Ollama Monitor is a Python tool designed to help developers monitor the connectivity and performance of an Ollama server. Whether you're testing in development or conducting load tests in production, this tool ensures your API endpoints are healthy and functioning as expected.
- Endpoint Health Checks: Monitor API endpoints and measure their response times.
- Load Testing: Test the load capacity of your Ollama server with customizable concurrency levels.
- Prometheus Metrics Export: Easily expose performance metrics in Prometheus format.
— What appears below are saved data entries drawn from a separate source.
(* ===== verification/RedisKV.v ===== *)
(** * The gateway's key-value store on Redis (internal/rediskv: config.go, store.go)

    Claims, leases and one-shot tokens that several nodes share.  The server is
    Redis's; a call is what the client makes of it, retries included: a command
    may be sent several times, and each time the request or the reply may be
    lost.  Values, their JSON form, the decoders, the secret variables and the
    rounding of an expiry to milliseconds belong to the gateway's libraries: they
    are the interface [KvRuntime]. *)
From S2P Require Import Prelude GoStrings Redis.

Definition ErrEmptyKey : error := New "kvstore: empty key".
Definition ErrNotFound : error := New "kvstore: not found".
Definition ErrInvalidTTL : error := New "kvstore: invalid ttl".

Class KvRuntime := {
  value : Type;
  raw_bytes : string -> value;                 (** a []byte as a value *)
  Marshal : value -> error + string;           (** sonic.Marshal *)
  SecretVar : Type;
  GetValue : SecretVar -> string;
  CoerceBool : option SecretVar -> bool -> bool;
  CoerceInt : option SecretVar -> Z -> Z;
  AppendCertsFromPEM : string -> bool;
  expiry_ms : Z -> Z;
  expiry_positive : forall d, 0 < d -> 0 < expiry_ms d;
  expiry_covers : forall d, 0 < d -> d < (expiry_ms d + 1) * 10 ^ 6 }.

Definition TypeDecoder `{KvRuntime} : Type := string -> error + value.

Definition defaultOpTimeout : Z := 2 * 10 ^ 9.
Definition DefaultKeyPrefix : string := "bifrost:kv:".

(** ** config.go *)
Section Config.
  Context `{KvRuntime}.

Record Config := mkConfig {
  cf_Addr : option SecretVar; cf_Username : option SecretVar; cf_Password : option SecretVar; cf_DB : option SecretVar;
  cf_UseTLS : option SecretVar; cf_InsecureSkipVerify : option SecretVar; cf_CACertPEM : option SecretVar;
  cf_ClusterMode : option SecretVar;
  cf_PoolSize : Z; cf_MaxActiveConns : Z; cf_MinIdleConns : Z; cf_MaxIdleConns : Z;
  cf_ConnMaxLifetime : Z; cf_ConnMaxIdleTime : Z; cf_DialTimeout : Z; cf_ReadTimeout : Z; cf_WriteTimeout : Z;
  cf_OpTimeout : Z; cf_KeyPrefix : string }.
- Configurable via YAML or CLI: Customize your tests and settings with a configuration file or command-line arguments.
- Python 3.12 or higher
- Docker (optional, for containerized deployment)
-
Clone this repository:
git clone https://github.com/your-repo/ollama-monitor.git cd ollama-monitor
-
Install the required dependencies:
pip install -r requirements.txt
-
Build the Docker image:
docker build -t ollama-monitor .
-
Run the container:
docker run -p 8000:8000 ollama-monitor
This will expose Prometheus metrics on port 8000.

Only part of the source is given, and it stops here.